:: WHAT YOU ARE ASKED TO DO ::
The lines from the start of the records through the one containing "keeps no record." are to be restated word for word; please include both ends.

:: EXERCISE DATA ::
(** X11: with distinct listed identifiers, the Ozon [main] never sends a
    price update: [create_prices] runs on the [offer_ids] list that
    [create_stocks] has just emptied of every matched identifier, so it
    keeps no record.  When the stocks are built and every request passes,
    [main] sends exactly the stock batches of 100 and ends normally. *)
Theorem seller_main_sends_no_prices (ids : list string) (feed : list watch)
  (ok : nat -> bool) :
  NoDup ids ->
  (forall r, In r (fst (SellerRun.main (Some ids) (Some feed) ok)) ->
     exists b, r = SellerRun.UpdateStocks b) /\
  (forall stocks, fst (Seller.create_stocks feed ids) = Some stocks ->
     (forall i, ok i = true) ->
     exists bs, Seller.divide stocks 100 = Some bs /\
       SellerRun.main (Some ids) (Some feed) ok
       = (map SellerRun.UpdateStocks bs, Completed)).
Proof.
  intros Hnd; unfold SellerRun.main.
  destruct (Seller.create_stocks feed ids) as [r ids'] eqn:Ecs.
  destruct r as [stocks|]; [|split; [intros r []|discriminate]].
  pose proof (prices_after_stocks _ _ _ _ Hnd Ecs) as Hp; rewrite Hp; cbn [fst].
  destruct (divide_pos stocks 100 ltac:(lia)) as (bs & Hd & _).
  rewrite Hd, (divide_nil 900 ltac:(lia)); cbn [push_batches].
  split.
  - destruct (push_batches ok 0 bs) as [sent fine].
    intros r Hr; destruct fine; cbn in Hr;
      [rewrite app_nil_r in Hr|];
      apply in_map_iff in Hr as [b [<- _]]; eauto.
  - intros st E Hok; injection E as <-.
    exists bs; split; [exact Hd|].
    rewrite (push_batches_all_ok ok bs 0 Hok); cbn; rewrite app_nil_r; reflexivity.
Qed.

(** Witness of X11: the example feed with identifiers "A", "B", "C". *)
Lemma seller_main_sends_no_prices_witness :
  NoDup ["A"; "B"; "C"] /\
  SellerRun.main (Some ["A"; "B"; "C"]) (Some feed_ab) all_ok
  = ([SellerRun.UpdateStocks [Seller.mk_stock "A" 100; Seller.mk_stock "B" 0;
                              Seller.mk_stock "C" 0]], Completed).
Proof.
  assert (Hnd : NoDup ["A"; "B"; "C"]).
  { repeat constructor; cbn; intuition discriminate. }
  split; [exact Hnd|].
  destruct (proj2 (seller_main_sends_no_prices _ feed_ab all_ok Hnd)
              [Seller.mk_stock "A" 100; Seller.mk_stock "B" 0; Seller.mk_stock "C" 0]
              eq_refl (fun _ => eq_refl)) as [bs [Hd E]].
  rewrite E; injection Hd as <-; reflexivity.
Defined.

(** ** The Yandex upload functions *)

Lemma not_empty_to_market wh date l :
  MarketRun.not_empty (map (to_market wh date) l)
  = Some (map (to_market wh date) (filter SellerRun.nonzero_stock l)).
Proof.
  induction l as [|e l IH]; [reflexivity|].
  cbn [map MarketRun.not_empty to_market Market.items]; rewrite IH.
  cbn [filter Market.count]; unfold SellerRun.nonzero_stock.
  destruct (negb (Seller.stock e =? 0)); reflexivity.
Qed.

(** X12: when the listing and [create_stocks] succeed and every request
    passes, the Yandex [upload_stocks] sends all the Yandex-shaped stock
    entries, once each and in order, in non-empty batches of at most 2000
    for the given campaign, and returns them with [not_empty] holding those
    whose single item has a non-zero count: the [items[0]] access never
    raises on what [create_stocks] builds. *)
Theorem market_upload_stocks_sends_all (feed : list watch) (ids : list string)
  (campaign_id wh date : string) (ok : nat -> bool)
  (sst : list Seller.stock_entry) :
  fst (Seller.create_stocks feed ids) = Some sst -> (forall i, ok i = true) ->
  exists bs,
    MarketRun.upload_stocks feed (Some ids) campaign_id wh date ok
    = (map (MarketRun.UpdateStocks campaign_id) bs,
       Some (map (to_market wh date) (filter SellerRun.nonzero_stock sst),
             map (to_market wh date) sst)) /\
    concat bs = map (to_market wh date) sst /\
    Forall (fun b => b <> [] /\ (length b <= 2000)%nat) bs.
Proof.
  intros Hcs Hok; unfold MarketRun.upload_stocks.
  rewrite market_create_stocks.
  destruct (Seller.create_stocks feed ids) as [r s] eqn:E; cbn [fst] in Hcs; subst r.
  cbn [option_map fst].
  destruct (divide_pos (map (to_market wh date) sst) 2000 ltac:(lia))
    as (bs & Hd & Hcat & Hb & _).
  rewrite Hd, (push_batches_all_ok ok bs 0 Hok), not_empty_to_market.
  exists bs; split; [reflexivity|split; assumption].
Qed.

(** Witness of X12: the example feed, three identifiers, campaign "c". *)
Lemma market_upload_stocks_sends_all_witness :
  fst (Seller.create_stocks feed_ab ["A"; "B"; "C"])
  = Some [Seller.mk_stock "A" 100; Seller.mk_stock "B" 0; Seller.mk_stock "C" 0] /\
  exists bs,
    MarketRun.upload_stocks feed_ab (Some ["A"; "B"; "C"]) "c" "w" "t" all_ok
    = (map (MarketRun.UpdateStocks "c") bs,
       Some (map (to_market "w" "t") [Seller.mk_stock "A" 100],
             map (to_market "w" "t")
               [Seller.mk_stock "A" 100; Seller.mk_stock "B" 0;
                Seller.mk_stock "C" 0])).
Proof.
  assert (H : fst (Seller.create_stocks feed_ab ["A"; "B"; "C"])
    = Some [Seller.mk_stock "A" 100; Seller.mk_stock "B" 0; Seller.mk_stock "C" 0])
    by reflexivity.
  split; [exact H|].
  destruct (market_upload_stocks_sends_all _ _ "c" "w" "t" _ _ H (fun _ => eq_refl))
    as [bs [E _]].
  exists bs; exact E.
Defined.

(** X13: the Yandex [upload_prices] raises before sending anything when a
    listed feed record has a price with no digit before its first "." (no
    partial price upload); when [create_prices] succeeds and every request
    passes, it sends all the price entries, once each and in order, in
    non-empty batches of at most 500, and returns them. *)
Theorem market_upload_prices_outcomes (feed : list watch) (ids : list string)
  (campaign_id : string) (ok : nat -> bool) :
  ((exists w, In w feed /\ py_in (py_str (code w)) ids = true /\
              Seller.price_conversion (price w) = "") ->
   MarketRun.upload_prices feed (Some ids) campaign_id ok = ([], None)) /\
  (forall ps, fst (Market.create_prices feed ids) = Some ps ->
     (forall i, ok i = true) ->
     exists bs,
       MarketRun.upload_prices feed (Some ids) campaign_id ok
       = (map (MarketRun.UpdatePrice campaign_id) bs, Some ps) /\
       concat bs = ps /\ Forall (fun b => b <> [] /\ (length b <= 500)%nat) bs).
Proof.
  split.
  - intros Hw; unfold MarketRun.upload_prices.
    destruct Hw as [w [Hw [Hin Hp]]].
    assert (Hn : fst (Market.create_prices feed ids) = None).
    { apply market_create_prices_none; exists w; split; [exact Hw|split; [exact Hin|]].
      rewrite Hp; reflexivity. }
    rewrite Hn; reflexivity.
  - intros ps Hps Hok; unfold MarketRun.upload_prices; rewrite Hps.
    destruct (divide_pos ps 500 ltac:(lia)) as (bs & Hd & Hcat & Hb & _).
    rewrite Hd, (push_batches_all_ok ok bs 0 Hok).
    exists bs; split; [reflexivity|split; assumption].
Qed.

(** Witness of X13: a listed record priced "руб.". *)
Lemma market_upload_prices_outcomes_witness :
  MarketRun.upload_prices [mk_watch (CStr "A") (CStr "5") "руб."] (Some ["A"]) "c"
    all_ok = ([], None).
Proof.
  apply (proj1 (market_upload_prices_outcomes _ _ "c" all_ok)).
  exists (mk_watch (CStr "A") (CStr "5") "руб."); split; [now left|].
  split; reflexivity.
Defined.

(** ** The Yandex [main] *)

Lemma campaign_stocks_only feed listed listed_prices cid wh date ok k t b :
  MarketRun.campaign feed listed listed_prices cid wh date ok k = (t, b) ->
  forall r, In r t -> exists bt, r = MarketRun.UpdateStocks cid bt.
Proof.
  unfold MarketRun.campaign.
  destruct listed as [ids|]; [|intros H; injection H as <- _; intros r []].
  destruct (fst (Market.create_stocks feed wh date ids)) as [stocks|];
    [|intros H; injection H as <- _; intros r []].
  destruct (Seller.divide stocks 2000) as [bs|];
    [|intros H; injection H as <- _; intros r []].
  destruct (push_batches ok k bs) as [sent fine].
  destruct (negb fine); intros H; injection H as <- _; intros r Hr;
    apply in_map_iff in Hr as [bt [<- _]]; eauto.
Qed.

Lemma campaign_all_ok feed ids listed_prices cid wh date ok k sst :
  fst (Seller.create_stocks feed ids) = Some sst -> (forall i, ok i = true) ->
  exists bs, Seller.divide (map (to_market wh date) sst) 2000 = Some bs /\
    MarketRun.campaign feed (Some ids) listed_prices cid wh date ok k
    = (map (MarketRun.UpdateStocks cid) bs, true).
Proof.
  intros Hcs Hok; unfold MarketRun.campaign.
  rewrite market_create_stocks.
  destruct (Seller.create_stocks feed ids) as [r s] eqn:E; cbn [fst] in Hcs; subst r.
  cbn [option_map fst].
  destruct (divide_pos (map (to_market wh date) sst) 2000 ltac:(lia)) as (bs & Hd & _).
  rewrite Hd, (push_batches_all_ok ok bs k Hok).
  exists bs; split; reflexivity.
Qed.

(** X14: the Yandex [main] never sends a price update: its two
    [upload_prices(...)] calls lack [await], so they only build coroutine
    objects whose bodies never run.  A failing [download_stock] escapes
    [main] (it is called outside the [try] block); when the feed, both
    listings and both [create_stocks] succeed and every request passes,
    [main] sends the FBS stock batches of at most 2000, then the DBS ones,
    and ends normally. *)
Theorem market_main_sends_no_prices (feed : option (list watch))
  (lf lfp ld ldp : option (list string)) (cf cd wf wd df dd : string)
  (ok : nat -> bool) :
  (forall r, In r (fst (MarketRun.main feed lf lfp ld ldp cf cd wf wd df dd ok)) ->
     exists c b, r = MarketRun.UpdateStocks c b) /\
  (feed = None -> MarketRun.main feed lf lfp ld ldp cf cd wf wd df dd ok = ([], Raised)) /\
  (forall fd ids1 ids2 s1 s2,
     feed = Some fd -> lf = Some ids1 -> ld = Some ids2 ->
     fst (Seller.create_stocks fd ids1) = Some s1 ->
     fst (Seller.create_stocks fd ids2) = Some s2 ->
     (forall i, ok i = true) ->
     exists b1 b2,
       Seller.divide (map (to_market wf df) s1) 2000 = Some b1 /\
       Seller.divide (map (to_market wd dd) s2) 2000 = Some b2 /\
       MarketRun.main feed lf lfp ld ldp cf cd wf wd df dd ok
       = ((map (MarketRun.UpdateStocks cf) b1 ++ map (MarketRun.UpdateStocks cd) b2)%list,
          Completed)).
Proof.
  split; [|split].
  - unfold MarketRun.main; destruct feed as [fd|]; [|intros r []].
    destruct (MarketRun.campaign fd lf lfp cf wf df ok 0) as [t1 f1] eqn:E1.
    destruct (negb f1).
    + intros r Hr; destruct (campaign_stocks_only _ _ _ _ _ _ _ _ _ _ E1 r Hr) as [b ->].
      eauto.
    + destruct (MarketRun.campaign fd ld ldp cd wd dd ok (length t1)) as [t2 f2] eqn:E2.
      intros r Hr; cbn [fst] in Hr; apply in_app_or in Hr as [Hr|Hr].
      * destruct (campaign_stocks_only _ _ _ _ _ _ _ _ _ _ E1 r Hr) as [b ->]; eauto.
      * destruct (campaign_stocks_only _ _ _ _ _ _ _ _ _ _ E2 r Hr) as [b ->]; eauto.
  - intros ->; reflexivity.
  - intros fd ids1 ids2 s1 s2 -> -> -> H1 H2 Hok.
    destruct (campaign_all_ok fd ids1 lfp cf wf df ok 0 s1 H1 Hok) as [b1 [Hd1 E1]].
    destruct (campaign_all_ok fd ids2 ldp cd wd dd ok
                (length (map (MarketRun.UpdateStocks cf) b1)) s2 H2 Hok)
      as [b2 [Hd2 E2]].
    exists b1, b2; split; [exact Hd1|split; [exact Hd2|]].
    unfold MarketRun.main; rewrite E1; cbn [negb]; rewrite E2; reflexivity.
Qed.

(** Witness of X14: the example feed, both campaigns listing "A", "B". *)
Lemma market_main_sends_no_prices_witness :
  exists b1 b2,
    MarketRun.main (Some feed_ab) (Some ["A"; "B"]) None (Some ["A"; "B"]) None
      "fbs" "dbs" "w1" "w2" "t1" "t2" all_ok
    = ((map (MarketRun.UpdateStocks "fbs") b1 ++ map (MarketRun.UpdateStocks "dbs") b2)%list,
       Completed).
Proof.
  destruct (proj2 (proj2 (market_main_sends_no_prices (Some feed_ab) (Some ["A"; "B"])
              None (Some ["A"; "B"]) None "fbs" "dbs" "w1" "w2" "t1" "t2" all_ok))
              feed_ab ["A"; "B"] ["A"; "B"]
              [Seller.mk_stock "A" 100; Seller.mk_stock "B" 0]
              [Seller.mk_stock "A" 100; Seller.mk_stock "B" 0]
              eq_refl eq_refl eq_refl eq_refl eq_refl (fun _ => eq_refl))
    as (b1 & b2 & _ & _ & E).
  exists b1, b2; exact E.
Defined.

:: SOLUTION FOR THIS PROBLEM ::
(** X11: with distinct listed identifiers, the Ozon [main] never sends a
    price update: [create_prices] runs on the [offer_ids] list that
    [create_stocks] has just emptied of every matched identifier, so it
    keeps no record.  When the stocks are built and every request passes,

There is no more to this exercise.